Transcribe the listing below only from the line with "Z.of_nat (length (window s a b)) = b - a." up to and including the line with "k)) st = Some st'".

----------------------------------------

(** ** The invariant of the whole memory *)

Lemma m_CSet_Some w this h :
  m_CSet w this = Some h → objs w !! this = Some (Some h).
Proof.
  unfold m_CSet. destruct (objs w !! this) as [[h'|]|]; simpl; try done.
  by intros [= ->].
Qed.

(** A step keeps the invariant when it keeps the memory well formed and
    every object with a handle either is as before, its slots untouched, or
    owns a well-formed ascending set through a handle no other object
    has. *)
Lemma good_step w w' :
  good w → (next w ≤ next w')%positive → world_wf w' →
  (∀ o h, objs w' !! o = Some (Some h) →
     (objs w !! o = Some (Some h) ∧ csets w' !! h = csets w !! h)
     ∨ ((∃ sl, set_inv w' o sl ∧ ascending sl.*2)
        ∧ ∀ o2, objs w' !! o2 = Some (Some h) → o2 = o)) →
  good w'.
Proof.
  intros (Hwf & Hsets & Hex) Hn Hwf' Hcl. split_and!; [done| |].
  - intros o h Ho. destruct (Hcl o h Ho) as [[Ho0 Hc]|[Hnew _]]; [|done].
    destruct (Hsets o h Ho0) as (sl & Hinv & Hasc). exists sl. split; [|done].
    destruct (set_inv_handle _ _ _ Hinv) as (h' & Ho' & Hh').
    rewrite Ho0 in Ho'. injection Ho' as <-.
    destruct Hinv as (_ & Hnd & Hlt).
    apply (set_inv_intro _ _ h); [done | by rewrite Hc | done |].
    eapply Forall_impl; [exact Hlt|]. simpl. lia.
  - intros o1 o2 h H1 H2.
    destruct (Hcl o1 h H1) as [[Ho1 _]|[_ Hu1]]; [|symmetry; by apply Hu1].
    destruct (Hcl o2 h H2) as [[Ho2 _]|[_ Hu2]]; [by apply (Hex o1 o2 h) | by apply Hu2].
Qed.
(** What holds of the loop state before iteration [i] about groups
    without members: none is collected before index 1, none after the
    first group, and the first group is without members exactly when
    the first member alone is too long. *)
Definition loop_nonempty (baseLen : Z) (nicks : list string) (i : Z)
  (st : Z * list (list string)) : Prop :=
  cursor_ok i st.1
  ∧ (i ≤ 1 → st.2 = [])
  ∧ Forall (λ g, g ≠ []) (drop 1 st.2)
  ∧ (2 ≤ i →
     head st.2 = Some [] ↔ tooLong baseLen (window nicks 0 1) = true).

(** Groups that are packed: no group could have taken the first member
    of the group after it, by the test of the loop. *)
Definition packed (baseLen : Z) (groups : list (list string)) : Prop :=
  ∀ (k : nat) (g g' : list string) (m : string),
    groups !! k = Some g → groups !! S k = Some g' → head g' = Some m →
    tooLong baseLen (g ++ [m]) = true.

(** What holds of the loop state before iteration [i] about packing:
    the groups collected are packed, and the last of them could not
    have taken the member at [start]. *)
Definition loop_packed (baseLen : Z) (nicks : list string) (i : Z)
  (st : Z * list (list string)) : Prop :=
  cursor_ok i st.1
  ∧ packed baseLen st.2
  ∧ ∀ (g : list string) (m : string),
      last st.2 = Some g → nicks !! Z.to_nat st.1 = Some m →
      tooLong baseLen (g ++ [m]) = true.

(** ** Further scenarios *)

Module Crowd.

(** Forty-nine members with a nine-byte name each. *)
Definition nine_room : Channel :=
  Scenario.room (replicate 49 "nickname9").

(** One member whose name fills the line of [Scenario.bob] exactly:
    30 bytes of prefix and 480 of name. *)
Definition exact_single_room : Channel :=
  Scenario.room [Scenario.nick_of "a" 480].

(** A second room in the store, which "frank" joins later. *)
Definition lobby_ref : ChannelRef := 8%nat.

Definition store_two_rooms : gmap nat Channel :=
  <[lobby_ref := Scenario.room ["eve"]]> Scenario.store_at_construction.

Definition store_two_rooms_later : gmap nat Channel :=
  <[lobby_ref := Scenario.room ["eve"; "frank"]]> store_two_rooms.

(** Another connection with the display name of [Scenario.bob]. *)
Definition bob_elsewhere : Client :=
  mkClient (mkIdentity "bob!b@elsewhere" "bob@elsewhere" "bob").

End Crowd.

(** * Properties *)

(** ** Strings and machine integers *)

Lemma len_app (a b : string) : len (a +:+ b) = len a + len b.
Proof.
  unfold len. induction a as [|c a IH].
  - reflexivity.
  - change (String c a +:+ b) with (String c (a +:+ b)).
    cbn [String.length]. lia.
Qed.

Lemma len_nonneg (s : string) : 0 ≤ len s.
Proof. unfold len. lia. Qed.

Lemma len_Repeat c n : len (Repeat c n) = Z.of_nat n.
Proof. unfold len. induction n as [|n IH]; cbn [Repeat String.length]; lia. Qed.

Lemma wrap_int_id (z : Z) : int_min ≤ z ≤ int_max → wrap_int z = z.
Proof.
  unfold wrap_int, int_min, int_max. intros Hz.
  rewrite Z.mod_small by lia. lia.
Qed.

Lemma int_add_id (a b : Z) : int_min ≤ a + b ≤ int_max → int_add a b = a + b.
Proof. apply wrap_int_id. Qed.

(** ** Slices *)

Lemma slice_in_range {A} (s : list A) (lo hi : Z) :
  0 ≤ lo → lo ≤ hi → hi ≤ Z.of_nat (length s) →
  slice s lo hi = Some (window s lo hi).
Proof.
  intros H1 H2 H3. unfold slice.
  rewrite (proj2 (Z.leb_le 0 lo)), (proj2 (Z.leb_le lo hi)),
    (proj2 (Z.leb_le hi _)) by assumption.
  reflexivity.
Qed.

Lemma window_nil {A} (s : list A) (lo : Z) : window s lo lo = [].
Proof. unfold window. by rewrite Z.sub_diag. Qed.

Lemma window_all {A} (s : list A) : window s 0 (Z.of_nat (length s)) = s.
Proof.
  unfold window. rewrite Z.sub_0_r, Nat2Z.id. cbn [Z.to_nat drop].
  apply firstn_all.
Qed.

Lemma window_app {A} (s : list A) (a b c : Z) :
  0 ≤ a → a ≤ b → b ≤ c → window s a b ++ window s b c = window s a c.
Proof.
  intros Ha Hab Hbc. unfold window.
  replace (Z.to_nat b) with (Z.to_nat a + Z.to_nat (b - a))%nat by lia.
  rewrite <- drop_drop, take_take_drop. f_equal. lia.
Qed.

Lemma window_snoc {A} (s : list A) (a b : Z) (x : A) :
  0 ≤ a → a ≤ b → s !! Z.to_nat b = Some x →
  window s a (b + 1) = window s a b ++ [x].
Proof.
  intros Ha Hab Hx. rewrite <- (window_app s a b (b + 1)) by lia. f_equal.
  unfold window. replace (Z.to_nat (b + 1 - b)) with 1%nat by lia.
  rewrite (drop_S _ _ _ Hx). reflexivity.
Qed.

Lemma length_window {A} (s : list A) (a b : Z) :
  0 ≤ a → a ≤ b → b ≤ Z.of_nat (length s) →
  Z.of_nat (length (window s a b)) = b - a.
Proof.
  intros Ha Hab Hb. unfold window. rewrite length_take, length_drop. lia.
Qed.

(** ** A loop rule for [range_loop] *)

Lemma range_loop_invariant {St} (body : Z → St → option St)
  (P : Z → St → Prop) (n : Z) :
  (∀ i st, 0 ≤ i < n → P i st → ∃ st', body i st = Some st' ∧ P (i + 1) st') →
  ∀ (k : nat) (i : Z) (st : St),
    0 ≤ i → i + Z.of_nat k ≤ n → P i st →
    ∃ st', range_loop body (seqZ i (Z.of_nat k)) st = Some st'
           ∧ P (i + Z.of_nat k) st'.
Proof.
  intros Hstep k. induction k as [|k IH]; intros i st Hi Hn HP.
  - exists st. rewrite Z.add_0_r. split; [reflexivity | assumption].
  - rewrite seqZ_cons by lia. cbn [range_loop].
    destruct (Hstep i st) as (st1 & Hb & HP1); [lia | assumption |].
    rewrite Hb. cbn [mbind option_bind].
    replace (Z.pred (Z.of_nat (S k))) with (Z.of_nat k) by lia.
    destruct (IH (Z.succ i) st1) as (st2 & Hl & HP2); [lia | lia | |].
    + replace (Z.succ i) with (i + 1) by lia. assumption.
    + exists st2. split; [assumption |].
      replace (i + Z.of_nat (S k)) with (Z.succ i + Z.of_nat k) by lia.
      assumption.
Qed.

(** ** One iteration *)

Lemma groups_iter_cases (baseLen : Z) (nicks : list string) (i start : Z)
  (groups : list (list string)) :
  cursor_ok i start → 0 ≤ i < Z.of_nat (length nicks) →
  groups_iter baseLen nicks i (start, groups) =
    if (1 <=? i) && tooLong baseLen (window nicks start i)
    then Some (i - 1, groups ++ [window nicks start (i - 1)])
    else Some (start, groups).
Proof.
  intros [H0 Hc] Hi. unfold groups_iter.
  destruct (Z.leb_spec 1 i) as [H1|H1]; cbn [andb].
  - rewrite (proj2 (Z.ltb_lt start i)) by lia.
    rewrite (slice_in_range nicks start i) by lia. cbn [mbind option_bind].
    destruct (tooLong baseLen (window nicks start i)); [|reflexivity].
    rewrite (slice_in_range nicks start (i - 1)) by lia. reflexivity.
  - rewrite (proj2 (Z.ltb_ge start i)) by lia. reflexivity.
Qed.

Lemma names_iter_groups_iter `{Numerics} (channel : Channel) (client : Client)
  (baseLen : Z) (nicks : list string) (i start : Z) (write : list string)
  (groups : list (list string)) :
  names_iter channel client baseLen nicks i
    (start, write ++ (group_line channel client <$> groups)) =
  (λ st, (st.1, write ++ (group_line channel client <$> st.2)))
    <$> groups_iter baseLen nicks i (start, groups).
Proof.
  unfold names_iter, groups_iter.
  destruct (start <? i); [|reflexivity].
  destruct (slice nicks start i) as [w|]; [|reflexivity].
  cbn [mbind option_bind].
  destruct (tooLong baseLen w); [|reflexivity].
  destruct (slice nicks start (i - 1)) as [g|]; [|reflexivity].
  cbn [mbind option_bind fmap option_fmap option_map fst snd].
  unfold NumericReply_Format. rewrite fmap_app, app_assoc. reflexivity.
Qed.

Lemma names_range_groups_range `{Numerics} (channel : Channel)
  (client : Client) (baseLen : Z) (nicks : list string) (write : list string)
  (indices : list Z) :
  ∀ (start : Z) (groups : list (list string)),
    range_loop (names_iter channel client baseLen nicks) indices
      (start, write ++ (group_line channel client <$> groups)) =
    (λ st, (st.1, write ++ (group_line channel client <$> st.2)))
      <$> range_loop (groups_iter baseLen nicks) indices (start, groups).
Proof.
  induction indices as [|i rest IH]; intros start groups.
  - reflexivity.
  - cbn [range_loop]. rewrite names_iter_groups_iter.
    destruct (groups_iter baseLen nicks i (start, groups)) as [[s g]|];
      [|reflexivity].
    cbn [mbind option_bind fmap option_fmap option_map fst snd].
    apply IH.
Qed.

(** The lines written by the loop are the lines of the groups. *)
Lemma names_loop_groups_loop `{Numerics} (channel : Channel) (client : Client)
  (write : list string) :
  names_loop channel client write =
  (λ st, (st.1, write ++ (group_line channel client <$> st.2)))
    <$> groups_loop (NamesReply_baseLen channel client) (Nicks channel).
Proof.
  unfold names_loop, groups_loop.
  rewrite <- names_range_groups_range. cbn [fmap list_fmap].
  rewrite app_nil_r. reflexivity.
Qed.
(** * GeminiTelegramBot: session store, mode dispatcher, album coalescer,
      retry policy and text formatter of [googlebot.py]

    A shallow embedding of the dispatcher core of the bot.  Python [str]
    values are sequences of Unicode code points, the per-user
    [context.user_data] dictionary is a record of optional entries (its keys
    are fixed), the process-wide [pending_albums] dictionary is a finite map
    keyed by the media group id, and the collaborators (the generative
    client, the transport, the clock) appear as explicit inputs.  What a
    handler sends is recorded as a list of actions; the wording of the
    replies, logging and the message counters are left out. *)

From Stdlib Require Import ZArith NArith QArith Qround Lqa List Bool String Ascii Lia.
From stdpp Require Import gmap strings list.
Import ListNotations.

Local Open Scope N_scope.

(** ** Python strings *)

(** A [str] is a sequence of code points; [len], indexing and slicing count
    code points. *)
Definition pystr := list N.

Fixpoint utf8_go (bs : list N) (need : nat) (acc : N) : pystr :=
  match bs with
  | [] => []
  | b :: bs' =>
      match need with
      | O =>
          if b <? 128 then b :: utf8_go bs' 0 0
          else if b <? 224 then utf8_go bs' 1 (b - 192)
          else if b <? 240 then utf8_go bs' 2 (b - 224)
          else utf8_go bs' 3 (b - 240)
      | S n =>
          let acc' := acc * 64 + (b - 128) in
          match n with
          | O => acc' :: utf8_go bs' 0 0
          | S _ => utf8_go bs' n acc'
          end
      end
  end.

(** [u "..."] reads a literal of this file (UTF-8) as the code points it
    denotes. *)
Definition u (s : string) : pystr :=
  utf8_go (map N_of_ascii (list_ascii_of_string s)) 0 0.

(** The formatter is followed character by character below: a character
    is anything that carries a code point ([code]) and that the program can
    write from a code point ([lit]).  The program only ever reads [code]; a
    plain code point is a character, and so is a code point that remembers
    where it came from. *)
Class Char (C : Type) := { code : C -> N; lit : N -> C }.

#[global] Instance plain_char : Char N :=
  {| code := fun c => c; lit := fun n => n |}.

----------------------------------------

# EXERCISE RESPONSE
  Z.of_nat (length (window s a b)) = b - a.
Proof.
  intros Ha Hab Hb. unfold window. rewrite length_take, length_drop. lia.
Qed.

(** ** A loop rule for [range_loop] *)

Lemma range_loop_invariant {St} (body : Z → St → option St)
  (P : Z → St → Prop) (n : Z) :
  (∀ i st, 0 ≤ i < n → P i st → ∃ st', body i st = Some st' ∧ P (i + 1) st') →
  ∀ (k : nat) (i : Z) (st : St),
    0 ≤ i → i + Z.of_nat k ≤ n → P i st →
    ∃ st', range_loop body (seqZ i (Z.of_nat k)) st = Some st'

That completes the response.